Ce sentiment d’insécurité des étudiants juifs de Nanterre ne date pas du 7 octobre. En juin dernier, déjà, des tags représentant des croix gammées ont été découverts dans les toilettes de l’université. «Et puis, il y a toujours eu des affiches en faveur de la Palestine sur le campus», complète Annaëlle de l’UEJF. «Une étudiante marquée très à gauche m’a déjà expliqué que les juifs n’étaient pas une minorité discriminée mais une minorité dominante qui détient les médias, la finance, le pouvoir. Je m’en souviendrai toute ma vie», relate Max à son tour.
Un climat tendu depuis plusieurs années
Pour Yonathan Arfi, président du Conseil représentatif des institutions juives de France (Crif), ce climat délétère n’est pas une surprise. «Nous savons que Nanterre a toujours été un point chaud au sujet de l’antisémitisme dans le monde universitaire. Il y a une influence islamiste historique depuis les années 2000 chez les jeunes étudiants militants d’extrême gauche», explique-t-il. Avant de préciser : «Il y a une responsabilité de la présidence et du corps enseignant qui doit être mise au clair. Ce sont eux qui doivent maintenir le cadre.»

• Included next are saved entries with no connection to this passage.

(** * Airline KPI and data-quality scripts: a shallow embedding

    The development follows three scripts of the repository:
    - [exploration_dq_checks.py]  (module [DQ]),
    - [exploration_insights.py]   (module [Insights]),
    - [kpi_viz.py]                (module [KPI]).

    Tables are lists of records.  A numeric cell is an [option Q] where
    [None] is pandas' NaN; a date cell is an [option Z] (days since
    1970-01-01, [None] is NaT); a text cell is an [option string] where
    [None] is a missing value.  Module [Py] holds the Python and pandas
    primitives the scripts are written with. *)

From Stdlib Require Import ZArith QArith List String Ascii Bool Lia.
From Stdlib Require Import DecimalString Sorted Permutation.
Import ListNotations.

Local Open Scope string_scope.
Local Open Scope Q_scope.

(* ===================================================================== *)
(** * Python and pandas primitives *)
(* ===================================================================== *)

Module Py.

(** ** Scalars found in an object column *)

Inductive pyval : Type :=
| NaN
| PStr (s : string)
| PInt (z : Z).

(** [pd.isna(x)] on a scalar. *)
Definition isna (x : pyval) : bool :=
  match x with NaN => true | _ => false end.

(** [str(x)]. *)
Definition str (x : pyval) : string :=
  match x with
  | NaN => "nan"
  | PStr s => s
  | PInt z => NilZero.string_of_int (Z.to_int z)
  end.

(** [Series.astype(str)] on a text column: a missing cell becomes "nan". *)
Definition astype_str (x : option string) : string :=
  match x with Some s => s | None => "nan" end.

(** ** Characters *)

Definition code (c : ascii) : N := N_of_ascii c.

(** [\d] of module [re] and its complement [\D], on the ASCII range. *)
Definition is_digit (c : ascii) : bool :=
  (48 <=? code c)%N && (code c <=? 57)%N.

(** Characters removed by [str.strip()]: tab, line feed, vertical tab, form
    feed, carriage return, the four separators 28..31 and the space. *)
Definition is_space (c : ascii) : bool :=
  ((9 <=? code c)%N && (code c <=? 13)%N)
  || ((28 <=? code c)%N && (code c <=? 32)%N).

Definition upper_char (c : ascii) : ascii :=
  if (97 <=? code c)%N && (code c <=? 122)%N
  then ascii_of_N (code c - 32)
  else c.

(** ** Strings *)

Fixpoint lstrip (s : string) : string :=
  match s with
  | EmptyString => EmptyString
  | String c s' => if is_space c then lstrip s' else s
  end.

Fixpoint rstrip (s : string) : string :=
  match s with
  | EmptyString => EmptyString
  | String c s' =>
      match rstrip s' with
      | EmptyString => if is_space c then EmptyString else String c EmptyString
      | r => String c r
      end
  end.

(** [s.strip()] *)
Definition strip (s : string) : string := rstrip (lstrip s).

(** [s.upper()] *)
Fixpoint upper (s : string) : string :=
  match s with
  | EmptyString => EmptyString
  | String c s' => String (upper_char c) (upper s')
  end.

(** [s.replace(' ', '')] *)
Fixpoint remove_spaces (s : string) : string :=
  match s with
  | EmptyString => EmptyString
  | String c s' =>
      if Ascii.eqb c " "%char then remove_spaces s' else String c (remove_spaces s')
  end.

(** [re.sub(r'\D+', '', s)]: every maximal run of non-digits is deleted,
    which leaves the digits of [s] in their order. *)
Fixpoint sub_nondigits (s : string) : string :=
  match s with
  | EmptyString => EmptyString
  | String c s' =>
      if is_digit c then String c (sub_nondigits s') else sub_nondigits s'
  end.

Fixpoint all_digits (s : string) : bool :=
  match s with
  | EmptyString => true
  | String c s' => is_digit c && all_digits s'
  end.

Fixpoint contains_char (c : ascii) (s : string) : bool :=
  match s with
  | EmptyString => false
  | String c' s' => Ascii.eqb c c' || contains_char c s'
  end.

(** ** Numeric cells *)

Definition Qltb (a b : Q) : bool := negb (Qle_bool b a).

(** [x > 0], [x < 0], [x == 0] on a float cell; a NaN compares false. *)
Definition gt0 (x : option Q) : bool :=
  match x with Some q => Qltb 0 q | None => false end.

Definition lt0 (x : option Q) : bool :=
  match x with Some q => Qltb q 0 | None => false end.

Definition eq0 (x : option Q) : bool :=
  match x with Some q => Qeq_bool q 0 | None => false end.

Definition notna {A} (x : option A) : bool :=
  match x with Some _ => true | None => false end.

Definition fillna0 (x : option Q) : Q :=
  match x with Some q => q | None => 0 end.

(** [Series.dropna()] *)
Fixpoint dropna {A} (l : list (option A)) : list A :=
  match l with
  | [] => []
  | Some a :: t => a :: dropna t
  | None :: t => dropna t
  end.

Definition Qsum (l : list Q) : Q := fold_right Qplus 0 l.

(** [sum(skipna=True)]: NaN cells are left out; the empty sum is 0. *)
Definition sum_skipna (l : list (option Q)) : Q := Qsum (dropna l).

Definition Qlen {A} (l : list A) : Q := inject_Z (Z.of_nat (List.length l)).

(** [mean()] of a float column: NaN cells are left out; NaN when nothing
    is left. *)
Definition mean_skipna (l : list (option Q)) : option Q :=
  match dropna l with
  | [] => None
  | xs => Some (Qsum xs / Qlen xs)
  end.

(** [a / b] on float cells: NaN when either side is NaN. *)
Definition odiv (a b : option Q) : option Q :=
  match a, b with
  | Some x, Some y => Some (x / y)
  | _, _ => None
  end.

(** [np.where(cond, a, np.nan)] at one position. *)
Definition where_else_nan (cond : bool) (a : option Q) : option Q :=
  if cond then a else None.

(** ** Weekdays *)

Inductive weekday : Type :=
| Monday | Tuesday | Wednesday | Thursday | Friday | Saturday | Sunday.

Definition DOW_ORDER : list weekday :=
  [Monday; Tuesday; Wednesday; Thursday; Friday; Saturday; Sunday].

Definition weekday_index (d : weekday) : Z :=
  match d with
  | Monday => 0 | Tuesday => 1 | Wednesday => 2 | Thursday => 3
  | Friday => 4 | Saturday => 5 | Sunday => 6
  end%Z.

Definition weekday_name (d : weekday) : string :=
  match d with
  | Monday => "Monday" | Tuesday => "Tuesday" | Wednesday => "Wednesday"
  | Thursday => "Thursday" | Friday => "Friday" | Saturday => "Saturday"
  | Sunday => "Sunday"
  end.

Definition weekday_eqb (a b : weekday) : bool :=
  (weekday_index a =? weekday_index b)%Z.

(** Order of the day names as strings (the order of a groupby over the
    name column). *)
Definition weekday_name_leb (a b : weekday) : bool :=
  String.leb (weekday_name a) (weekday_name b).

(** Order of the ordered categorical with categories [DOW_ORDER]. *)
Definition weekday_cat_leb (a b : weekday) : bool :=
  (weekday_index a <=? weekday_index b)%Z.

(** [Timestamp.day_name()]; day 0 (1970-01-01) is a Thursday. *)
Definition day_name_of (d : Z) : weekday :=
  match ((d + 3) mod 7)%Z with
  | 0%Z => Monday | 1%Z => Tuesday | 2%Z => Wednesday | 3%Z => Thursday
  | 4%Z => Friday | 5%Z => Saturday | _ => Sunday
  end.

(** [Series.dt.day_name()]: NaT gives a missing name. *)
Definition day_name (d : option Z) : option weekday :=
  option_map day_name_of d.

(** ** Keys: equality and order *)

Definition option_eqb {A} (eqb : A -> A -> bool) (x y : option A) : bool :=
  match x, y with
  | Some a, Some b => eqb a b
  | None, None => true
  | _, _ => false
  end.

(** A missing key sorts after every present key. *)
Definition option_leb {A} (leb : A -> A -> bool) (x y : option A) : bool :=
  match x, y with
  | Some a, Some b => leb a b
  | Some _, None => true
  | None, Some _ => false
  | None, None => true
  end.

Definition pair_eqb {A B} (ea : A -> A -> bool) (eb : B -> B -> bool)
  (x y : A * B) : bool :=
  ea (fst x) (fst y) && eb (snd x) (snd y).

(** Lexicographic order. *)
Definition pair_leb {A B} (ea : A -> A -> bool) (la : A -> A -> bool)
  (lb : B -> B -> bool) (x y : A * B) : bool :=
  if ea (fst x) (fst y) then lb (snd x) (snd y) else la (fst x) (fst y).

(** ** groupby, reindex, merge *)

Section Frames.

Context {K : Type} (eqb : K -> K -> bool) (leb : K -> K -> bool).

Fixpoint unique (l : list K) : list K :=
  match l with
  | [] => []
  | k :: t => k :: filter (fun x => negb (eqb k x)) (unique t)
  end.

Fixpoint insert_key (k : K) (l : list K) : list K :=
  match l with
  | [] => [k]
  | h :: t => if leb k h then k :: l else h :: insert_key k t
  end.

Definition sort_keys (l : list K) : list K := fold_right insert_key [] l.

Definition has_key {R} (key : R -> option K) (k : K) (r : R) : bool :=
  match key r with Some k' => eqb k k' | None => false end.

(** [df.groupby(key)]: rows with a missing key are dropped, the groups come
    in the order of their keys, each group keeps its rows in table
    order. *)
Definition groupby {R} (key : R -> option K) (rows : list R)
  : list (K * list R) :=
  map (fun k => (k, filter (has_key key k) rows))
      (sort_keys (unique (dropna (map key rows)))).

(** Lookup in a series or a dict by key. *)
Fixpoint lookup {V} (k : K) (s : list (K * V)) : option V :=
  match s with
  | [] => None
  | (k', v) :: t => if eqb k k' then Some v else lookup k t
  end.

(** [series.reindex(order)]: the labels of [order], in that order; a label
    without an entry gets a missing value. *)
Definition reindex {V} (order : list K) (s : list (K * V))
  : list (K * option V) :=
  map (fun k => (k, lookup k s)) order.

(** The same on a float series, where the missing value is NaN. *)
Definition reindex_float (order : list K) (s : list (K * option Q))
  : list (K * option Q) :=
  map (fun kv => (fst kv, match snd kv with Some v => v | None => None end))
      (reindex order s).

(** [dict.get(k, default)] *)
Definition dict_get_default {V} (k : K) (default : V) (d : list (K * V)) : V :=
  match lookup k d with Some v => v | None => default end.

(** [left.merge(right, how="left")] on one key per side: a left row is
    paired with every right row of the same key, or once with nothing. *)
Definition merge_left {L R} (lkey : L -> K) (rkey : R -> K)
  (left : list L) (right : list R) : list (L * option R) :=
  flat_map
    (fun l =>
       match filter (fun r => eqb (lkey l) (rkey r)) right with
       | [] => [(l, None)]
       | ms => map (fun r => (l, Some r)) ms
       end)
    left.

End Frames.

Section Outer.

Context {K : Type} (eqb : K -> K -> bool) (leb : K -> K -> bool).

(** [left.merge(right, how="outer")] on one key per side: the keys of
    either side, each once and in sorted order (an outer merge sorts its
    keys); a key of both sides pairs every left row with every right row,
    a key of one side gives the rows of that side with nothing on the
    other. *)
Definition merge_outer {L R} (lkey : L -> K) (rkey : R -> K)
  (left : list L) (right : list R) : list (K * option L * option R) :=
  flat_map
    (fun k =>
       match filter (fun l => eqb k (lkey l)) left,
             filter (fun r => eqb k (rkey r)) right with
       | [], rs => map (fun r => (k, None, Some r)) rs
       | ls, [] => map (fun l => (k, Some l, None)) ls
       | ls, rs => flat_map (fun l => map (fun r => (k, Some l, Some r)) rs) ls
       end)
    (sort_keys leb (unique eqb (map lkey left ++ map rkey right))).

(** A float column of the merged table: NaN where the row has no
    partner. *)
Definition cell_of {A} (f : A -> option Q) (x : option A) : option Q :=
  match x with Some a => f a | None => None end.

End Outer.

(** ** More string functions *)

Definition lower_char (c : ascii) : ascii :=
  if (65 <=? code c)%N && (code c <=? 90)%N
  then ascii_of_N (code c + 32)
  else c.

(** [s.lower()] *)
Fixpoint lower (s : string) : string :=
  match s with
  | EmptyString => EmptyString
  | String c s' => String (lower_char c) (lower s')
  end.

(** [re.sub(r"\s+", "_", s)], reading [s] from the left; [in_run] tells
    that the character before was whitespace, so that a run of whitespace
    gives one underscore. *)
Fixpoint sub_ws_from (in_run : bool) (s : string) : string :=
  match s with
  | EmptyString => EmptyString
  | String c s' =>
      if is_space c
      then (if in_run then sub_ws_from true s'
            else String "_"%char (sub_ws_from true s'))
      else String c (sub_ws_from false s')
  end.

Definition sub_ws (s : string) : string := sub_ws_from false s.

Fixpoint no_space (s : string) : bool :=
  match s with
  | EmptyString => true
  | String c s' => negb (is_space c) && no_space s'
  end.

Fixpoint no_upper (s : string) : bool :=
  match s with
  | EmptyString => true
  | String c s' =>
      negb ((65 <=? code c)%N && (code c <=? 90)%N) && no_upper s'
  end.

(** [next((v for v in s if pd.notna(v)), np.nan)] *)
Fixpoint first_notna {A} (l : list (option A)) : option A :=
  match l with
  | [] => None
  | Some a :: _ => Some a
  | None :: t => first_notna t
  end.

(** [a - b] on float cells. *)
Definition osub (a b : option Q) : option Q :=
  match a, b with
  | Some x, Some y => Some (x - y)
  | _, _ => None
  end.

Definition oneg (a : option Q) : option Q := option_map Qopp a.

End Py.

(* ===================================================================== *)
(** * The three sheets of the workbook *)
(* ===================================================================== *)

Module Data.

Import Py.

L’université, elle, affirme soutenir ses étudiants juifs. «Nous avons été alertés au sujet des tags et des croix gammées et avons réagi immédiatement», indique l’établissement au Figaro. Avant de poursuivre : «Les étudiants qui se sentent en insécurité ont été directement reçus afin de comprendre l’objet de leurs inquiétudes. Tout signalement sera pris très au sérieux et les élèves qui le souhaitent pourront être accompagnés psychologiquement». Au sujet des interventions dans les amphithéâtres et des réunions «publiques», Nanterre tempère : «C’est toute la question de la frontière entre la liberté d’expression et les propos à caractère antisémites. Toutes les vidéos que nous recevons sont attentivement étudiées afin de ne rien laisser passer».
Le ministère reste attentif à la situation
La ministre de l’Enseignement supérieur et de la Recherche, Sylvie Retailleau, semble prendre ce sujet à bras-le-corps. Ce mardi, au micro d’Europe 1, elle a déclaré, aux côtés de Samuel Lejoyeux : «Nous avons un réseau de référents antisémitisme-racisme dans toutes les universités. J’ai réuni ce réseau travail (…) après le 7 octobre. On les a écoutés donner leurs premières analyses et on a regardé comment améliorer, comment agir.» Ces référents, déployés dès 2015, avaient déjà été réunis trois ans plus tard par la ministre de l’époque, Frédérique Vidal, à la suite d’une multiplication de tags et graffitis antisémites dans plusieurs établissements.
Le 8 octobre, Sylvie Retailleau avait par ailleurs écrit une lettre à l’attention des présidents d’université et directeurs d’établissements d’enseignement supérieur, les invitant à «prendre toutes les mesures nécessaires» pour «veiller au respect de la loi et des principes républicains» face à des «dérives». «Je vous invite à apporter à tout manquement les sanctions disciplinaires et suites judiciaires appropriées, y compris en les signalant au Procureur de la République», avait poursuivi la ministre. C’était une semaine après les résultats d’une enquête commandée par l’UEJF à l’Ifop, qui indiquait que 91% des étudiants juifs de France disent avoir déjà été victimes d’un acte antisémite au cours de leur scolarité.